- Your objective
Please reproduce the data in full, exactly as it stands.

***** Dataset entries

(** The innermost loop of [finalize]: the first index of [idxs] whose slot
    has a zero hash field receives [pair]; when there is none the loop
    ends without a store. *)
Fixpoint place (ordered : list slot) (idxs : list nat) (pair : slot)
  : list slot :=
  match idxs with
  | [] => ordered
  | idx :: idxs =>
      if (ordered !!! idx).1 =? 0
      then <[idx := pair]> ordered
      else place ordered idxs pair
  end.

(** One round of [for pair in tbl]: the home slot, then the probe. *)
Definition order_step (length : Z) (ordered : list slot) (pair : slot)
  : list slot :=
  let where_ := (pair.1 ≫ 8) `mod` length in
  place ordered (probe_order (Z.to_nat where_) (Z.to_nat length)) pair.

(** The body of [finalize]'s loop over the buckets, for one bucket. *)
Definition order_table (tbl : list slot) : list slot :=
  let length := len tbl ≪ 1 in
  fold_left (order_step length) tbl (replicate (Z.to_nat length) (0, 0)).

Definition finalize (self : t) : t :=
  let '(fp, index) :=
    fold_left
      (λ '(fp, index) tbl,
         let length := len tbl ≪ 1 in
         let ordered := order_table tbl in
         (_write_tbl fp ordered, index ++ [(tell fp, length)]))
      self.(_unordered) (self.(fp), []) in
  {| fp := _write_tbl (seek fp 0) index;
     hash := self.(hash);
     _unordered := self.(_unordered) |}.

(** The typed writers.  [str(value)] and [value.encode(encoding)] belong
    to the interpreter: [str] is taken as a function, [encode] as one that
    gives the bytes or the exception it raises.  A writer is an object
    that [put] changes, so a call that raises still leaves the writer it
    reached: the result is that writer and the exception, if any. *)
Section Typed.

Context {T U Enc X : Type}.
Variable str : T → bytes.
Variable encode : U → Enc → X + bytes.
Variable utf_8 : Enc.

Definition putint (self : t) (key : bytes) (value : T) : t :=
  put self key (str value).

Definition putints (self : t) (key : bytes) (values : list T) : t :=
  puts self key (str <$> values).

Definition putstring (self : t) (key : bytes) (value : U) (encoding : Enc)
  : t * option X :=
  match encode value utf_8 with
  | inr s => (put self key s, None)
  | inl x => (self, Some x)
  end.

(** [puts] over the generator [(value.encode(encoding) for value in
    values)]: each value is encoded when its turn comes. *)
Fixpoint putstrings (self : t) (key : bytes) (values : list U)
    (encoding : Enc) : t * option X :=
  match values with
  | [] => (self, None)
  | value :: values =>
      match encode value encoding with
      | inr s => putstrings (put self key s) key values encoding
      | inl x => (self, Some x)
      end
  end.

End Typed.

End Writer.

(** ** Reader *)

Module Reader.

Record t := Make {
  data : bytes;
  table_start : option Z;
  length : option Z;
  hash : bytes → Z
}.

(** [Reader(fp, hash)] *)
Definition init (builtin : bytes → Z) (fp : file) (hash : hashfn) : result t :=
  let data := read fp in
  if len data <? 2048 then Raise IOError
  else Ok {| data := data;
             table_start := None;
             length := None;
             hash := call builtin (might_mask builtin hash magic) |}.

Definition _get_value (self : t) (pos : Z) (key : bytes)
  : result (option bytes) :=
  match read_2_le4 (slice self.(data) pos (pos + 8)) with
  | None => Raise struct_error
  | Some (klen, dlen) =>
      let pos := pos + 8 in
      if decide (slice self.(data) pos (pos + klen) = key)
      then let pos := pos + klen in
           Ok (Some (slice self.(data) pos (pos + dlen)))
      else Ok None
  end.

(** The 256 header entries, [read_2_le4(self.data[i:i+8])] for [i] in
    [range(0, 2048, 8)]; the first short read raises. *)
Definition header (self : t) : result (list slot) :=
  match mapM (λ i, read_2_le4 (slice self.(data) i (i + 8)))
             (xrange 0 2048 8) with
  | Some l => Ok l
  | None => Raise struct_error
  end.

(** [min] over a sequence that is not empty. *)
Definition min_of (l : list Z) : Z :=
  match l with
  | [] => 0
  | x :: l => fold_left Z.min l x
  end.

(** The [while pos < table_start] loop.  Every round moves [pos] forward
    by at least eight, so [fuel] rounds suffice when
    [table_start - pos <= fuel]. *)
Fixpoint records (data : bytes) (table_start : Z) (fuel : nat) (pos : Z)
  : gen (bytes * bytes) :=
  if pos <? table_start then
    match fuel with
    | O => Stop
    | S fuel =>
        match read_2_le4 (slice data pos (pos + 8)) with
        | None => Throw struct_error
        | Some (klen, dlen) =>
            let pos := pos + 8 in
            let key := slice data pos (pos + klen) in
            let pos := pos + klen in
            let value := slice data pos (pos + dlen) in
            let pos := pos + dlen in
            Yield (key, value) (records data table_start fuel pos)
        end
    end
  else Stop.

(** [iteritems] run to its end: the reader with [table_start] cached, and
    the pairs yielded.  A cached [table_start] of 0 is falsy and is
    computed again. *)
Definition iteritems (self : t) : t * gen (bytes * bytes) :=
  let computed :=
    match header self with
    | Raise e => Raise e
    | Ok hd =>
        let table_start := min_of (hd.*1) in
        Ok ({| data := self.(data);
               table_start := Some table_start;
               length := self.(length);
               hash := self.(hash) |}, table_start)
    end in
  let found :=
    match self.(table_start) with
    | Some table_start =>
        if table_start =? 0 then computed else Ok (self, table_start)
    | None => computed
    end in
  match found with
  | Raise e => (self, Throw e)
  | Ok (self, table_start) =>
      (self, records self.(data) table_start
               (Z.to_nat (table_start - 2048)) 2048)
  end.

Definition iterkeys (self : t) : t * gen bytes :=
  let '(self, g) := iteritems self in (self, gen_map fst g).

Definition itervalues (self : t) : t * gen bytes :=
  let '(self, g) := iteritems self in (self, gen_map snd g).

Definition keys (self : t) : t * result (list bytes) :=
  let '(self, g) := iteritems self in (self, gen_list (gen_map fst g)).

Definition values (self : t) : t * result (list bytes) :=
  let '(self, g) := iteritems self in (self, gen_list (gen_map snd g)).

(** [len(reader)]: the reader with [length] cached, and the number. *)
Definition __len__ (self : t) : t * result Z :=
  match self.(length) with
  | None =>
      match header self with
      | Raise e => (self, Raise e)
      | Ok hd =>
          let length := foldr Z.add 0 (hd.*2) in
          ({| data := self.(data);
              table_start := self.(table_start);
              length := Some length;
              hash := self.(hash) |}, Ok length)
      end
  | Some length => (self, Ok length)
  end.

(** The [for pos in chain(...)] loop of [gets]. *)
Fixpoint probe (self : t) (h : Z) (key : bytes) (poss : list Z) : gen bytes :=
  match poss with
  | [] => Stop
  | pos :: poss =>
      match read_2_le4 (slice self.(data) pos (pos + 8)) with
      | None => Throw struct_error
      | Some (rec_h, rec_pos) =>
          if rec_h =? 0 then Stop
          else if rec_h =? h then
            match _get_value self rec_pos key with
            | Raise e => Throw e
            | Ok (Some value) => Yield value (probe self h key poss)
            | Ok None => probe self h key poss
            end
          else probe self h key poss
      end
  end.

**********

- Answer to this task
(** The innermost loop of [finalize]: the first index of [idxs] whose slot
    has a zero hash field receives [pair]; when there is none the loop
    ends without a store. *)
Fixpoint place (ordered : list slot) (idxs : list nat) (pair : slot)
  : list slot :=
  match idxs with
  | [] => ordered
  | idx :: idxs =>
      if (ordered !!! idx).1 =? 0
      then <[idx := pair]> ordered
      else place ordered idxs pair
  end.

(** One round of [for pair in tbl]: the home slot, then the probe. *)
Definition order_step (length : Z) (ordered : list slot) (pair : slot)
  : list slot :=
  let where_ := (pair.1 ≫ 8) `mod` length in
  place ordered (probe_order (Z.to_nat where_) (Z.to_nat length)) pair.

(** The body of [finalize]'s loop over the buckets, for one bucket. *)
Definition order_table (tbl : list slot) : list slot :=
  let length := len tbl ≪ 1 in
  fold_left (order_step length) tbl (replicate (Z.to_nat length) (0, 0)).

Definition finalize (self : t) : t :=
  let '(fp, index) :=
    fold_left
      (λ '(fp, index) tbl,
         let length := len tbl ≪ 1 in
         let ordered := order_table tbl in
         (_write_tbl fp ordered, index ++ [(tell fp, length)]))
      self.(_unordered) (self.(fp), []) in
  {| fp := _write_tbl (seek fp 0) index;
     hash := self.(hash);
     _unordered := self.(_unordered) |}.

(** The typed writers.  [str(value)] and [value.encode(encoding)] belong
    to the interpreter: [str] is taken as a function, [encode] as one that
    gives the bytes or the exception it raises.  A writer is an object
    that [put] changes, so a call that raises still leaves the writer it
    reached: the result is that writer and the exception, if any. *)
Section Typed.

Context {T U Enc X : Type}.
Variable str : T → bytes.
Variable encode : U → Enc → X + bytes.
Variable utf_8 : Enc.

Definition putint (self : t) (key : bytes) (value : T) : t :=
  put self key (str value).

Definition putints (self : t) (key : bytes) (values : list T) : t :=
  puts self key (str <$> values).

Definition putstring (self : t) (key : bytes) (value : U) (encoding : Enc)
  : t * option X :=
  match encode value utf_8 with
  | inr s => (put self key s, None)
  | inl x => (self, Some x)
  end.

(** [puts] over the generator [(value.encode(encoding) for value in
    values)]: each value is encoded when its turn comes. *)
Fixpoint putstrings (self : t) (key : bytes) (values : list U)
    (encoding : Enc) : t * option X :=
  match values with
  | [] => (self, None)
  | value :: values =>
      match encode value encoding with
      | inr s => putstrings (put self key s) key values encoding
      | inl x => (self, Some x)
      end
  end.

End Typed.

End Writer.

(** ** Reader *)

Module Reader.

Record t := Make {
  data : bytes;
  table_start : option Z;
  length : option Z;
  hash : bytes → Z
}.

(** [Reader(fp, hash)] *)
Definition init (builtin : bytes → Z) (fp : file) (hash : hashfn) : result t :=
  let data := read fp in
  if len data <? 2048 then Raise IOError
  else Ok {| data := data;
             table_start := None;
             length := None;
             hash := call builtin (might_mask builtin hash magic) |}.

Definition _get_value (self : t) (pos : Z) (key : bytes)
  : result (option bytes) :=
  match read_2_le4 (slice self.(data) pos (pos + 8)) with
  | None => Raise struct_error
  | Some (klen, dlen) =>
      let pos := pos + 8 in
      if decide (slice self.(data) pos (pos + klen) = key)
      then let pos := pos + klen in
           Ok (Some (slice self.(data) pos (pos + dlen)))
      else Ok None
  end.

(** The 256 header entries, [read_2_le4(self.data[i:i+8])] for [i] in
    [range(0, 2048, 8)]; the first short read raises. *)
Definition header (self : t) : result (list slot) :=
  match mapM (λ i, read_2_le4 (slice self.(data) i (i + 8)))
             (xrange 0 2048 8) with
  | Some l => Ok l
  | None => Raise struct_error
  end.

(** [min] over a sequence that is not empty. *)
Definition min_of (l : list Z) : Z :=
  match l with
  | [] => 0
  | x :: l => fold_left Z.min l x
  end.

(** The [while pos < table_start] loop.  Every round moves [pos] forward
    by at least eight, so [fuel] rounds suffice when
    [table_start - pos <= fuel]. *)
Fixpoint records (data : bytes) (table_start : Z) (fuel : nat) (pos : Z)
  : gen (bytes * bytes) :=
  if pos <? table_start then
    match fuel with
    | O => Stop
    | S fuel =>
        match read_2_le4 (slice data pos (pos + 8)) with
        | None => Throw struct_error
        | Some (klen, dlen) =>
            let pos := pos + 8 in
            let key := slice data pos (pos + klen) in
            let pos := pos + klen in
            let value := slice data pos (pos + dlen) in
            let pos := pos + dlen in
            Yield (key, value) (records data table_start fuel pos)
        end
    end
  else Stop.

(** [iteritems] run to its end: the reader with [table_start] cached, and
    the pairs yielded.  A cached [table_start] of 0 is falsy and is
    computed again. *)
Definition iteritems (self : t) : t * gen (bytes * bytes) :=
  let computed :=
    match header self with
    | Raise e => Raise e
    | Ok hd =>
        let table_start := min_of (hd.*1) in
        Ok ({| data := self.(data);
               table_start := Some table_start;
               length := self.(length);
               hash := self.(hash) |}, table_start)
    end in
  let found :=
    match self.(table_start) with
    | Some table_start =>
        if table_start =? 0 then computed else Ok (self, table_start)
    | None => computed
    end in
  match found with
  | Raise e => (self, Throw e)
  | Ok (self, table_start) =>
      (self, records self.(data) table_start
               (Z.to_nat (table_start - 2048)) 2048)
  end.

Definition iterkeys (self : t) : t * gen bytes :=
  let '(self, g) := iteritems self in (self, gen_map fst g).

Definition itervalues (self : t) : t * gen bytes :=
  let '(self, g) := iteritems self in (self, gen_map snd g).

Definition keys (self : t) : t * result (list bytes) :=
  let '(self, g) := iteritems self in (self, gen_list (gen_map fst g)).

Definition values (self : t) : t * result (list bytes) :=
  let '(self, g) := iteritems self in (self, gen_list (gen_map snd g)).

(** [len(reader)]: the reader with [length] cached, and the number. *)
Definition __len__ (self : t) : t * result Z :=
  match self.(length) with
  | None =>
      match header self with
      | Raise e => (self, Raise e)
      | Ok hd =>
          let length := foldr Z.add 0 (hd.*2) in
          ({| data := self.(data);
              table_start := self.(table_start);
              length := Some length;
              hash := self.(hash) |}, Ok length)
      end
  | Some length => (self, Ok length)
  end.

(** The [for pos in chain(...)] loop of [gets]. *)
Fixpoint probe (self : t) (h : Z) (key : bytes) (poss : list Z) : gen bytes :=
  match poss with
  | [] => Stop
  | pos :: poss =>
      match read_2_le4 (slice self.(data) pos (pos + 8)) with
      | None => Throw struct_error
      | Some (rec_h, rec_pos) =>
          if rec_h =? 0 then Stop
          else if rec_h =? h then
            match _get_value self rec_pos key with
            | Raise e => Throw e
            | Ok (Some value) => Yield value (probe self h key poss)
            | Ok None => probe self h key poss
            end
          else probe self h key poss
      end
  end.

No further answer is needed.